### Task input

Lemma decode_finish_safe cs bits attr s :
  out_ok (d_rl s) (d_rlpos s) (d_rlsize s) -> safe (fun _ => True) (decode_finish cs bits attr s).
Proof.
  intros (_ & _ & Hpos & Hroom). unfold decode_finish.
  destruct (_ <=? _); [done|]. destruct (_ && _); [done|].
  assert (0 <= u16 (d_rlpos s + 1) <= d_rlpos s + 1) by (unfold wrapu; change (2 ^ 16) with 65536; dlia).
  eapply safe_bind with (P := fun '(rl, rlpos, _) => 0 <= rlpos < zlen rl).
  - destruct (_ =? 0).
    + eapply safe_bind with (P := fun '(rl, rlpos, _) => 0 <= rlpos < zlen rl).
      * destruct (negb _); [|cbn; lia]. destruct (_ <? _).
        -- eapply safe_bind; [apply upd_safe; lia|]. intros rl1 H1; cbn beta in H1.
           eapply safe_bind; [apply upd_safe; lia|]. intros rl2 H2; cbn beta in H2. cbn. lia.
        -- destruct (_ <? _); cbn; [done|lia].
      * intros [[rl rlpos] vcn] Hr. eapply safe_bind; [by apply upd_safe|]. intros rl1 H1; cbn beta in H1. cbn. lia.
    + eapply safe_bind; [apply upd_safe; lia|]. intros rl1 H1; cbn beta in H1. cbn. lia.
  - intros [[rl rlpos] vcn] Hr. eapply safe_weaken; [by apply upd_safe|done].
Qed.

(** C13. Memory safety of the decoder.  Whatever an attribute record holds -
    it comes from the disk - decoding its mapping pairs terminates, writes
    only inside of the run list it allocated and reads no further than one
    byte behind the record, when what [realloc] reads behind the run list that it
    grows can be read ([readable]; Example decompress_grow_overread). *)
Theorem decompress_safe (alloc : heap run) cs bits attr :
  readable alloc ->
  0 <= a_mapping_pairs_offset attr -> a_length attr < zlen (a_mem attr) ->
  safe (fun _ => True) (ntfs_mapping_pairs_decompress alloc cs bits attr None).
Proof.
  intros Hread H0 Hlen. unfold ntfs_mapping_pairs_decompress, ntfs_mapping_pairs_decompress_i.
  eapply safe_bind with
    (P := fun s => out_ok (d_rl s) (d_rlpos s) (d_rlsize s) /\ d_buf s = a_mapping_pairs_offset attr).
  - unfold decode_start. destruct (_ || _); [done|]. destruct (_ <? _); [done|].
    destruct (negb (alloc _)); [done|]. by destruct (negb _).
  - intros s [Hout Hb]. eapply safe_bind; [apply decode_loop_safe; [done|done|done|lia|lia]|].
    intros s' Hout'. eapply safe_bind; [by apply decode_finish_safe|]. done.
Qed.

(** The byte behind the record can really be read: a header that announces a
    length field ending exactly at the end of the record. *)
Example decompress_overread :
  ntfs_mapping_pairs_decompress (full_heap (mkrun 0 0 0)) 4096 12 (mkattr [0; 0x01] 2 true 0 0 0 1) None = Fault.
Proof. vm_compute. reflexivity. Qed.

######

What is expected:
Set down exactly the lines of the data above, beginning with the line that has "destruct (_ <=?" and ending with the line that has "it comes from", and no others.

Reply to the task:
  destruct (_ <=? _); [done|]. destruct (_ && _); [done|].
  assert (0 <= u16 (d_rlpos s + 1) <= d_rlpos s + 1) by (unfold wrapu; change (2 ^ 16) with 65536; dlia).
  eapply safe_bind with (P := fun '(rl, rlpos, _) => 0 <= rlpos < zlen rl).
  - destruct (_ =? 0).
    + eapply safe_bind with (P := fun '(rl, rlpos, _) => 0 <= rlpos < zlen rl).
      * destruct (negb _); [|cbn; lia]. destruct (_ <? _).
        -- eapply safe_bind; [apply upd_safe; lia|]. intros rl1 H1; cbn beta in H1.
           eapply safe_bind; [apply upd_safe; lia|]. intros rl2 H2; cbn beta in H2. cbn. lia.
        -- destruct (_ <? _); cbn; [done|lia].
      * intros [[rl rlpos] vcn] Hr. eapply safe_bind; [by apply upd_safe|]. intros rl1 H1; cbn beta in H1. cbn. lia.
    + eapply safe_bind; [apply upd_safe; lia|]. intros rl1 H1; cbn beta in H1. cbn. lia.
  - intros [[rl rlpos] vcn] Hr. eapply safe_weaken; [by apply upd_safe|done].
Qed.

(** C13. Memory safety of the decoder.  Whatever an attribute record holds -
    it comes from the disk - decoding its mapping pairs terminates, writes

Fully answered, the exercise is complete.